1. The problem statement, all variables and given/known data

$$\Sigma^{\infty}_{n=0}$$$$\frac{1}{2^{n}+(\frac{1}{3})^{n}}$$

2. Relevant equations

3. The attempt at a solution
I decided to use the ratio test:

$$\frac{1}{2^{n+1}+(\frac{1}{3})^{n+1}}$$ x $$\frac{2^{n}+(\frac{1}{3})^{n}}{1}$$

And I got $$lim_{n\rightarrow\infty}$$$$\frac{1}{2 + \frac{1}{3}}$$

But I'm A) pretty sure it's wrong and B) if not, what do I do after that step?

2. Jul 11, 2008

### Defennder

You can't cancel the term $$2^n + (\frac{1}{3})^n$$ just like that since $$2^{n+1} + (\frac{1}{3})^{n+1} \ \mbox{is not} \ (2^n + (\frac{1}{3})^n) \cdot (2 + \frac{1}{3})$$

Instead express $$2^n + (\frac{1}{3})^n$$ as a fraction and do the same for the (n+1) expression as well.
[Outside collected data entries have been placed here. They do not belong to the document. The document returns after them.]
Lemma insert_sorted_sorted (k : nat) (x : value) (l : list (nat * value)) :
  ascending l -> ascending (insert_sorted k x l).
Proof.
  induction l as [|[k' y] l IH]; simpl; [auto|]. intros [Hall Hl].
  destruct (Nat.ltb_spec k' k) as [Hlt|Hge]; simpl.
  - split; [|exact (IH Hl)].
    apply Forall_forall. intros p Hp. apply insert_sorted_In in Hp.
    destruct Hp as [->|Hp]; [unfold by_key; simpl; lia|].
    exact (proj1 (Forall_forall _ _) Hall p Hp).
  - split; [|split; assumption].
    constructor; [unfold by_key; simpl; lia|].
    apply Forall_forall. intros p Hp.
    pose proof (proj1 (Forall_forall _ _) Hall p Hp) as H'.
    unfold by_key in *. simpl in *. lia.
Qed.

Lemma sorted_last (l : list (nat * value)) (z : nat * value) :
  forall l', ascending l -> l = (l' ++ [z])%list ->
    forall p, In p l -> fst p <= fst z.
Proof.
  induction l as [|q l IH]; intros l' Hs E p Hp; [destruct Hp|].
  destruct Hs as [Hall Hs'].
  destruct l' as [|q' l']; simpl in E; inversion E; subst.
  - destruct Hp as [<-|[]]. lia.
  - destruct Hp as [<-|Hp].
    + apply (proj1 (Forall_forall _ _) Hall z). apply in_or_app. right. left. reflexivity.
    + exact (IH l' Hs' eq_refl p Hp).
Qed.

Lemma keyed_nodes (nodes : list value) :
  forall ks keyed,
    Forall2 (fun n k => arity n = Ok k) nodes ks ->
    omap (fun n => obind (arity n) (fun k => Ok (k, n))) nodes = Ok keyed ->
    map fst keyed = ks /\ Forall (fun p => arity (snd p) = Ok (fst p)) keyed.
Proof.
  induction nodes as [|n nodes IH]; intros ks keyed H E; inversion H; subst; simpl in E.
  - inversion E; subst. split; constructor.
  - match goal with Hn : arity n = Ok _ |- _ => rewrite Hn in E end. simpl in E.
    destruct (omap _ nodes) as [keyed'| |] eqn:E'; try discriminate.
    inversion E; subst. simpl.
    match goal with Hf : Forall2 _ nodes _ |- _ =>
      destruct (IH _ _ Hf eq_refl) as [<- Hall] end.
    split; [reflexivity|]. constructor; assumption.
Qed.

Lemma fold_insert_sorted (keyed : list (nat * value)) :
  ascending
    (fold_right (fun kx acc => insert_sorted (fst kx) (snd kx) acc) [] keyed)
  /\ forall p,
       In p (fold_right (fun kx acc => insert_sorted (fst kx) (snd kx) acc) [] keyed)
       <-> In p keyed.
Proof.
  induction keyed as [|[k x] keyed [IHs IHi]]; simpl.
  - split; [exact I | tauto].
  - split; [apply insert_sorted_sorted; exact IHs|].
    intros p. rewrite insert_sorted_In, IHi. intuition congruence.
Qed.

Lemma list_max_is (ks : list nat) (m : nat) :
  In m ks -> (forall k, In k ks -> k <= m) -> list_max ks = m.
Proof.
  intros Hin Hle. apply Nat.le_antisymm.
  - apply list_max_le. apply Forall_forall. exact Hle.
  - pose proof (proj1 (list_max_le ks (list_max ks)) (Nat.le_refl _)) as H.
    exact (proj1 (Forall_forall _ _) H m Hin).
Qed.

Lemma length_chars (s : string) : length (chars s) = String.length s.
Proof. induction s as [|c s IH]; simpl; [reflexivity | rewrite IH; reflexivity]. Qed.

Lemma py_iter_len (v : value) (xs : list value) :
  py_iter v = Ok xs -> py_len v = Ok (length xs).
Proof.
  destruct v; simpl; try discriminate; intros H; inversion H; subst;
    [rewrite length_chars|]; reflexivity.
Qed.

(** The call [nodes[-1]] of line 259 has the most arguments. *)
Lemma longest_arity (nodes sorted : list value) (ks : list nat) (x : value) :
  Forall2 (fun n k => arity n = Ok k) nodes ks ->
  sorted_by_arity nodes = Ok sorted ->
  py_last sorted = Ok x ->
  arity x = Ok (list_max ks).
Proof.
  intros Hks Hs Hx. unfold sorted_by_arity in Hs.
  destruct (omap _ nodes) as [keyed| |] eqn:E; try discriminate.
  simpl in Hs. inversion Hs; subst sorted; clear Hs.
  destruct (keyed_nodes _ _ _ Hks E) as [<- Hall].
  destruct (fold_insert_sorted keyed) as [Hsorted Hin].
  set (l := fold_right _ [] keyed) in *.
  unfold py_last in Hx. rewrite <- map_rev in Hx.
  destruct (rev l) as [|z r] eqn:Er; [discriminate|].
  simpl in Hx. inversion Hx; subst x; clear Hx.
  assert (l = (rev r ++ [z])%list) as El.
  { rewrite <- (rev_involutive l), Er. reflexivity. }
  assert (In z keyed) as Hz.
  { apply Hin. rewrite El. apply in_or_app. right. left. reflexivity. }
  rewrite (proj1 (Forall_forall _ _) Hall z Hz). f_equal. symmetry.
  apply list_max_is.
  - apply in_map. exact Hz.
  - intros k Hk. apply in_map_iff in Hk. destruct Hk as [p [<- Hp]].
    apply (sorted_last l z (rev r) Hsorted El). apply Hin. exact Hp.
Qed.

(** X13. Whatever classes the names of the module are bound to, the stub
    written for a function declares as many parameters, arg0, arg1, ..., as
    the recorded call with the most arguments has, shows at most three
    example comments, none for a function only ever called without
    arguments, and ends in [pass] and an empty line. *)
Theorem stub_parameters_of_longest_call (globals : string -> outcome cls)
  (a : args) (set_order : list string -> list string) (fuel : nat)
  (name : string) (nodes : list value) (ks : list nat)
  (st st' : state) (text : string) :
  Forall2 (fun n k => arity n = Ok k) nodes ks ->
  stub globals a set_order fuel name nodes st = Ok (text, st') ->
  exists examples,
    text = stub_text name (list_max ks) examples
    /\ length examples <= 3
    /\ (list_max ks = 0 -> examples = []).
Proof.
  intros Hks H. unfold stub in H. unfold bind at 1 in H. unfold lift at 1 in H.
  destruct (sorted_by_arity nodes) as [sorted| |] eqn:Es; try discriminate.
  unfold bind at 1 in H. unfold lift at 1 in H.
  destruct (py_last sorted) as [x| |] eqn:Ex; try discriminate.
  pose proof (longest_arity _ _ _ _ Hks Es Ex) as Hmax.
  unfold arity in Hmax. unfold attr, bind, lift, ret in H.
  destruct (getattr x "params") as [params| |]; try discriminate.
  simpl in Hmax.
  destruct (py_iter params) as [ps| |] eqn:Ep; try discriminate.
  rewrite (py_iter_len _ _ Ep) in Hmax, H.
  inversion Hmax as [Hlen]. rewrite Hlen in H.
  destruct (0 <? list_max ks) eqn:Epos.
  - destruct (mapM _ sorted st) as [[texts st1]| |]; try discriminate.
    injection H as Ht _. subst text. exists (firstn 3 (set_order texts)).
    split; [rewrite ?Hlen; reflexivity|]. split; [apply firstn_le_length|].
    intros Hz. apply Nat.ltb_lt in Epos. lia.
  - injection H as Ht _. subst text. exists [].
    split; [rewrite ?Hlen; reflexivity|]. split; [simpl; lia | reflexivity].
Qed.

Lemma stub_parameters_of_longest_call_witness :
  exists examples,
    ("def f(arg0, arg1):" ++ nl ++ "    # f(1)" ++ nl ++ "    # f(1, 2)" ++ nl
     ++ "    pass" ++ nl ++ nl)
    = stub_text "f" (list_max [2; 1]) examples
    /\ length examples <= 3
    /\ (list_max [2; 1] = 0 -> examples = []).
Proof.
  apply (stub_parameters_of_longest_call names_as_used no_options (fun l => l) 4
           "f" [call "f" [VInt 1; VInt 2]; call "f" [VInt 1]] [2; 1]
           initial
           {| called_functions :=
                [("f", [call "f" [VInt 1]; call "f" [VInt 1; VInt 2]])];
              loop_var_index := 1 |}).
  - repeat constructor.
  - vm_compute. reflexivity.
Defined.

(** ** The registry of calls *)

Lemma calls_of_record_call (name : string) (n : value)
  (reg : list (string * list value)) (other : string) :
  calls_of (record_call name n reg) other
  = if String.eqb other name then (calls_of reg name ++ [n])%list
    else calls_of reg other.
Proof.
  unfold calls_of.
  induction reg as [|[k ns] reg IH]; simpl.
  - rewrite (String.eqb_sym name other). destruct (String.eqb other name); reflexivity.
  - destruct (String.eqb_spec k name) as [Hk|Hk]; simpl.
    + subst k. rewrite (String.eqb_sym name other).
      destruct (String.eqb_spec other name) as [Ho|Ho]; [|reflexivity].
      reflexivity.
    + destruct (String.eqb_spec k other) as [Hko|Hko].
      * destruct (String.eqb_spec other name) as [Ho|Ho]; [congruence | reflexivity].
      * exact IH.
Qed.

Lemma record_call_keys (name : string) (n : value)
  (reg : list (string * list value)) (k : string) :
  In k (map fst (record_call name n reg)) <-> k = name \/ In k (map fst reg).
Proof.
  induction reg as [|[k' ns] reg IH]; simpl; [intuition congruence|].
  destruct (String.eqb_spec k' name) as [->|Hk]; simpl;
    [|rewrite IH]; intuition congruence.
Qed.

Lemma record_call_NoDup (name : string) (n : value)
  (reg : list (string * list value)) :
  NoDup (map fst reg) -> NoDup (map fst (record_call name n reg)).
Proof.
  induction reg as [|[k ns] reg IH]; simpl; intros H.
  - constructor; [intros [] | constructor].
  - inversion H as [|? ? Hk Hreg]; subst.
    destruct (String.eqb_spec k name) as [->|Hne]; simpl.
    + constructor; assumption.
    + constructor; [|exact (IH Hreg)].
      intros Hin. apply record_call_keys in Hin.
      destruct Hin as [->|Hin]; [exact (Hne eq_refl) | exact (Hk Hin)].
Qed.

(** X14. Recording a call (line 210) adds it behind the calls already
    recorded under the function's name, leaves the calls recorded under
    every other name and the loop counter as they are, and keeps the names
    of the registry distinct, so that the loop of line 257 meets each
    function once. *)
Theorem record_appends_call (name : string) (node : value) (st : state) :
  NoDup (map fst (called_functions st)) ->
  exists st',
    record (VStr name) node st = Ok (tt, st')
    /\ calls_of (called_functions st') name
       = (calls_of (called_functions st) name ++ [node])%list
    /\ (forall other, other <> name ->
          calls_of (called_functions st') other = calls_of (called_functions st) other)
    /\ NoDup (map fst (called_functions st'))
    /\ loop_var_index st' = loop_var_index st.
Proof.
  intros Hnd. eexists. split; [reflexivity|]. simpl.
  split; [|split; [|split; [exact (record_call_NoDup name node _ Hnd) | reflexivity]]].
  - rewrite calls_of_record_call, String.eqb_refl. reflexivity.
  - intros other Hne. rewrite calls_of_record_call.
    destruct (String.eqb_spec other name); [contradiction | reflexivity].
Qed.
(** * GroupService (service/group-service): group lifecycle, membership
      diffing and external-group reconciliation over injected stores.

    The service is a sequence of awaited store calls with local validation
    in between.  It is embedded as a program over the store interface: a
    finite tree of awaited store operations, local [throw]s and returns.
    A store is a handler that answers each operation on its own state; a
    run of a program against a store yields the outcome, the final store
    state and the trace of store calls that were issued, in order. *)

From Stdlib Require Import ZArith List String Bool Lia.
Import ListNotations.
Open Scope string_scope.
Open Scope Z_scope.
Open Scope list_scope.

Set Implicit Arguments.

(** ** Data model (types/group, types/user, types/events) *)

Record IUser := mkUser {
  u_id : Z;
  u_name : string
}.

(** A persisted group. *)
Record IGroup := mkGroup {
  g_id : Z;
  g_name : string;
  g_description : string;
  g_rootRole : option Z
}.

(** One element of the desired member list of a create/update payload:
    [{ user: { id } }]. *)
Record ICreateGroupUserModel := mkCreateUser {
  cu_user : IUser
}.

(** Payload of [createGroup] and [updateGroup].  [id] and [rootRole] are
    optional numbers; [None] is JavaScript's [undefined]. *)
Record ICreateGroupModel := mkCreateGroup {
  cg_id : option Z;
  cg_name : string;
  cg_description : string;
  cg_rootRole : option Z;
  cg_users : list ICreateGroupUserModel
}.

(** Membership row. *)
Record IGroupUser := mkGroupUser {
  gu_groupId : Z;
  gu_userId : Z;
  gu_joinedAt : Z;
  gu_createdBy : option string
}.

Record IGroupProject := mkGroupProject {
  gp_groupId : Z;
  gp_project : string
}.

Record IGroupRole := mkGroupRole {
  gr_name : string;
  gr_groupId : Z;
  gr_roleId : Z;
  gr_createdAt : Z
}.

(** A resolved member of a group view. *)
Record IGroupUserModel := mkGroupUserModel {
  gum_user : IUser;
  gum_joinedAt : Z;
  gum_createdBy : option string
}.

(** [{ ...group, users, projects? }]: the spread of the group's own fields
    is kept as the field [gm_group]; [projects] is absent ([None]) until
    [mapGroupWithProjects] sets it. *)
Record IGroupModel := mkGroupModel {
  gm_group : IGroup;
  gm_users : list IGroupUserModel;
  gm_projects : option (list string)
}.

Record IGroupModelWithProjectRole := mkGroupModelWithProjectRole {
  gmr_model : IGroupModel;
  gmr_roleId : Z;
  gmr_addedAt : Z
}.

Inductive EventType := GROUP_CREATED | GROUP_UPDATED.

Inductive EventData :=
| DataInput (g : ICreateGroupModel)
| DataGroup (g : IGroup).

Record IEvent := mkEvent {
  ev_type : EventType;
  ev_createdBy : string;
  ev_data : EventData;
  ev_preData : option IGroup
}.

(** The [externalGroups] argument of [syncExternalGroups] as it arrives at
    run time: declared [string[]], tested with [Array.isArray]. *)
Inductive JsValue :=
| JsUndefined
| JsNull
| JsBoolean (b : bool)
| JsNumber (n : Z)
| JsString (s : string)
| JsArray (items : list string).

Definition isArray (v : JsValue) : bool :=
  match v with JsArray _ => true | _ => false end.

(** The elements of a value that is an array. *)
Definition array_items (v : JsValue) : list string :=
  match v with JsArray items => items | _ => [] end.

(** JavaScript truthiness of an optional number and of a string. *)
Definition truthy_num (n : option Z) : bool :=
  match n with Some k => negb (k =? 0) | None => false end.

Definition truthy_string (s : string) : bool :=
  negb (s =? "")%string.

(** ** Errors *)

(** Errors raised by the service itself.  [TypeError] is the runtime error
    of reading a property of [undefined]. *)
Inductive ServiceError :=
| BadDataError (msg : string)
| NameExistsError (msg : string)
| TypeError (msg : string).

(** Errors that originate in a store and pass through unmodified. *)
Inductive StoreError :=
| NotFoundError (msg : string)
| StoreFailure (msg : string).

(** ** The store interface (IGroupStore, IAccountStore, IEventStore) *)

Inductive storeOp : Type -> Type :=
(* groupStore *)
| GetAll : storeOp (list IGroup)
| GetAllWithId (ids : list Z) : storeOp (list IGroup)
| GetAllUsersByGroups (ids : list (option Z)) : storeOp (list IGroupUser)
| GetGroupProjects (ids : list Z) : storeOp (list IGroupProject)
| Get (id : option Z) : storeOp IGroup
| Create (g : ICreateGroupModel) : storeOp IGroup
| Update (g : ICreateGroupModel) : storeOp IGroup
| Delete (id : Z) : storeOp unit
| AddUsersToGroup (gid : Z) (users : list ICreateGroupUserModel)
    (userName : string) : storeOp unit
| UpdateGroupUsers (gid : Z) (newUsers : list ICreateGroupUserModel)
    (deletableUsers : list IGroupUser) (userName : string) : storeOp unit
| GetProjectGroupRoles (projectId : option string) : storeOp (list IGroupRole)
| ExistsWithName (name : string) : storeOp bool
| HasProjectRole (gid : Z) : storeOp bool
| GetNewGroupsForExternalUser (userId : Z) (externalGroups : list string)
    : storeOp (list IGroup)
| AddUserToGroups (userId : Z) (gids : list Z) (createdBy : option string)
    : storeOp unit
| GetOldGroupsForExternalUser (userId : Z) (externalGroups : list string)
    : storeOp (list IGroupUser)
| DeleteUsersFromGroup (rows : list IGroupUser) : storeOp unit
| GetGroupsForUser (userId : Z) : storeOp (list IGroup)
(* accountStore *)
| AccountGetAllWithId (ids : list Z) : storeOp (list IUser)
(* eventStore *)
| EventStore (e : IEvent) : storeOp unit.

(** Operations that persist something. *)
Definition is_write {X} (op : storeOp X) : bool :=
  match op with
  | Create _ | Update _ | Delete _ | AddUsersToGroup _ _ _
  | UpdateGroupUsers _ _ _ _ | AddUserToGroups _ _ _
  | DeleteUsersFromGroup _ | EventStore _ => true
  | _ => false
  end.

(** ** Programs over the store interface *)

Inductive prog (A : Type) : Type :=
| Ret (a : A)
| Throw (e : ServiceError)
| Await (X : Type) (op : storeOp X) (k : X -> prog A).

Arguments Ret {A} a.
Arguments Throw {A} e.
Arguments Await {A X} op k.

Fixpoint bind {A B} (m : prog A) (f : A -> prog B) : prog B :=
  match m with
  | Ret a => f a
  | Throw e => Throw e
  | Await op k => Await op (fun x => bind (k x) f)
  end.

Definition await {X} (op : storeOp X) : prog X := Await op Ret.

Declare Scope prog_scope.
Delimit Scope prog_scope with prog.
Notation "x <- m ;; k" := (bind m (fun x => k))
  (at level 61, m at next level, right associativity) : prog_scope.
Notation "m ;; k" := (bind m (fun _ => k))
  (at level 61, right associativity) : prog_scope.
Open Scope prog_scope.

(** A store: its state and how it answers each operation. *)
Definition Handler (S : Type) : Type :=
  forall X, storeOp X -> S -> (StoreError + X) * S.

(** One awaited store call together with the store's answer. *)
Inductive event : Type :=
| Ev (X : Type) (op : storeOp X) (answer : StoreError + X).

Arguments Ev {X} op answer.

Inductive Outcome (A : Type) : Type :=
| Done (a : A)
| Thrown (e : ServiceError)
| Rejected (e : StoreError).

Arguments Done {A} a.
Arguments Thrown {A} e.
Arguments Rejected {A} e.

Record Run (S A : Type) := mkRun {
  outcome : Outcome A;
  final : S;
  trace : list event
}.

Definition logged {S A} (e : event) (r : Run S A) : Run S A :=
  mkRun (outcome r) (final r) (e :: trace r).

Fixpoint run {S A} (h : Handler S) (p : prog A) (s : S) : Run S A :=
  match p with
  | Ret a => mkRun (Done a) s []
  | Throw e => mkRun (Thrown e) s []
  | Await op k =>
      match h _ op s with
      | (inr x, s') => logged (Ev op (inr x)) (run h (k x) s')
      | (inl e, s') => mkRun (Rejected e) s' [Ev op (inl e)]
      end
  end.

Definition ev_is_write (e : event) : bool :=
  match e with Ev op _ => is_write op end.

Definition writes (t : list event) : list event := filter ev_is_write t.

(** ** GroupService *)

Definition conflict_msg : string :=
  "This group already has a project role and cannot also be given a root role".

Definition validateGroup (group : ICreateGroupModel)
    (existingGroup : option IGroup) : prog unit :=
  (if negb (truthy_string (cg_name group))
   then Throw (BadDataError "Group name cannot be empty")
   else Ret tt) ;;
  (if match existingGroup with
      | None => true
      | Some existing => negb (g_name existing =? cg_name group)%string
      end
   then
     taken <- await (ExistsWithName (cg_name group)) ;;
     if (taken : bool) then Throw (NameExistsError "Group name already exists")
     else Ret tt
   else Ret tt) ;;
  match cg_id group with
  | Some gid =>
      if truthy_num (cg_id group) && truthy_num (cg_rootRole group)
      then
        has <- await (HasProjectRole gid) ;;
        if (has : bool) then Throw (BadDataError conflict_msg) else Ret tt
      else Ret tt
  | None => Ret tt
  end.

(** [Array.prototype.includes] on numbers. *)
Definition includes (l : list Z) (x : Z) : bool := existsb (Z.eqb x) l.

(** [Array.prototype.map] with a callback that may throw: the first
    callback that throws aborts the whole map. *)
Fixpoint mapP {A B} (f : A -> prog B) (l : list A) : prog (list B) :=
  match l with
  | [] => Ret []
  | a :: rest => b <- f a ;; bs <- mapP f rest ;; Ret (b :: bs)
  end.

Definition mapGroupWithUsers (group : IGroup)
    (allGroupUsers : list IGroupUser) (allUsers : list IUser)
    : prog IGroupModel :=
  let groupUsers :=
    filter (fun user => gu_groupId user =? g_id group) allGroupUsers in
  let groupUsersId := map gu_userId groupUsers in
  let selectedUsers :=
    filter (fun user => includes groupUsersId (u_id user)) allUsers in
  finalUsers <-
    mapP (fun user =>
            match find (fun gu => gu_userId gu =? u_id user) groupUsers with
            | Some roleUser =>
                Ret (mkGroupUserModel user (gu_joinedAt roleUser)
                       (gu_createdBy roleUser))
            | None =>
                Throw (TypeError
                  "Cannot read properties of undefined (reading 'joinedAt')")
            end)
         selectedUsers ;;
  Ret (mkGroupModel group finalUsers None).

Definition mapGroupWithProjects (groupProjects : list IGroupProject)
    (group : IGroupModel) : IGroupModel :=
  mkGroupModel (gm_group group) (gm_users group)
    (Some (map gp_project
             (filter (fun project =>
                        gp_groupId project =? g_id (gm_group group))
                     groupProjects))).

Definition getAll : prog (list IGroupModel) :=
  groups <- await GetAll ;;
  allGroupUsers <-
    await (GetAllUsersByGroups (map (fun g => Some (g_id g)) groups)) ;;
  users <- await (AccountGetAllWithId (map gu_userId allGroupUsers)) ;;
  groupProjects <- await (GetGroupProjects (map g_id groups)) ;;
  mapP (fun group =>
          mappedGroup <- mapGroupWithUsers group allGroupUsers users ;;
          Ret (mapGroupWithProjects groupProjects mappedGroup))
       groups.

Definition getGroup (id : Z) : prog IGroupModel :=
  group <- await (Get (Some id)) ;;
  groupUsers <- await (GetAllUsersByGroups [Some id]) ;;
  users <- await (AccountGetAllWithId (map gu_userId groupUsers)) ;;
  mapGroupWithUsers group groupUsers users.

Definition createGroup (group : ICreateGroupModel) (userName : string)
    : prog IGroup :=
  validateGroup group None ;;
  newGroup <- await (Create group) ;;
  await (AddUsersToGroup (g_id newGroup) (cg_users group) userName) ;;
  await (EventStore
           (mkEvent GROUP_CREATED userName (DataInput group) None)) ;;
  Ret newGroup.

(** The two sides of the membership diff computed by [updateGroup]. *)
Definition deletableUsers (group : ICreateGroupModel)
    (existingUsers : list IGroupUser) : list IGroupUser :=
  filter (fun existingUser =>
            negb (existsb (fun groupUser =>
                             u_id (cu_user groupUser) =? gu_userId existingUser)
                          (cg_users group)))
         existingUsers.

Definition newUsers (group : ICreateGroupModel)
    (existingUsers : list IGroupUser) : list ICreateGroupUserModel :=
  let existingUserIds := map gu_userId existingUsers in
  filter (fun user => negb (includes existingUserIds (u_id (cu_user user))))
         (cg_users group).

Definition updateGroup (group : ICreateGroupModel) (userName : string)
    : prog IGroup :=
  preData <- await (Get (cg_id group)) ;;
  validateGroup group (Some preData) ;;
  newGroup <- await (Update group) ;;
  existingUsers <- await (GetAllUsersByGroups [cg_id group]) ;;
  await (UpdateGroupUsers (g_id newGroup)
           (newUsers group existingUsers)
           (deletableUsers group existingUsers)
           userName) ;;
  await (EventStore
           (mkEvent GROUP_UPDATED userName (DataGroup newGroup)
              (Some preData))) ;;
  Ret newGroup.

Definition getProjectGroups (projectId : option string)
    : prog (list IGroupModelWithProjectRole) :=
  groupRoles <- await (GetProjectGroupRoles projectId) ;;
  if (0 <? List.length groupRoles)%nat then
    groups <- await (GetAllWithId (map gr_groupId groupRoles)) ;;
    groupUsers <-
      await (GetAllUsersByGroups (map (fun g => Some (g_id g)) groups)) ;;
    users <- await (AccountGetAllWithId (map gu_userId groupUsers)) ;;
    mapP (fun group =>
            let groupRole :=
              find (fun g => gr_groupId g =? g_id group) groupRoles in
            model <- mapGroupWithUsers group groupUsers users ;;
            match groupRole with
            | Some role =>
                Ret (mkGroupModelWithProjectRole model (gr_roleId role)
                       (gr_createdAt role))
            | None =>
                Throw (TypeError
                  "Cannot read properties of undefined (reading 'roleId')")
            end)
         groups
  else Ret [].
Something will cancel out and then you should be able to apply a certain limit rule to get the answer.

3. Jul 11, 2008

### sharkshockey

I thought I could write 3n+1 as (3)(3n). So I should combine the two so that 2n + $$\frac{1}{3^{n}}$$ = $$\frac{7}{6}$$$$^{n}$$ and then find its limit?

4. Jul 11, 2008

### sharkshockey

OH! Actually, could I write the f(x) as a fraction so I would get $$\frac{1}{\frac{7}{6}^{n}}$$ and then find its convergence/divergence through a geometric series? Or should I use an integral test?

5. Jul 11, 2008

### Defennder

3^(n+1) = 3(3^n). But that isn't what you're doing here. Just express $$2^{n+1} + \frac{1}{3^{n+1}}$$ as a single fraction. Then you can apply the ratio test easily.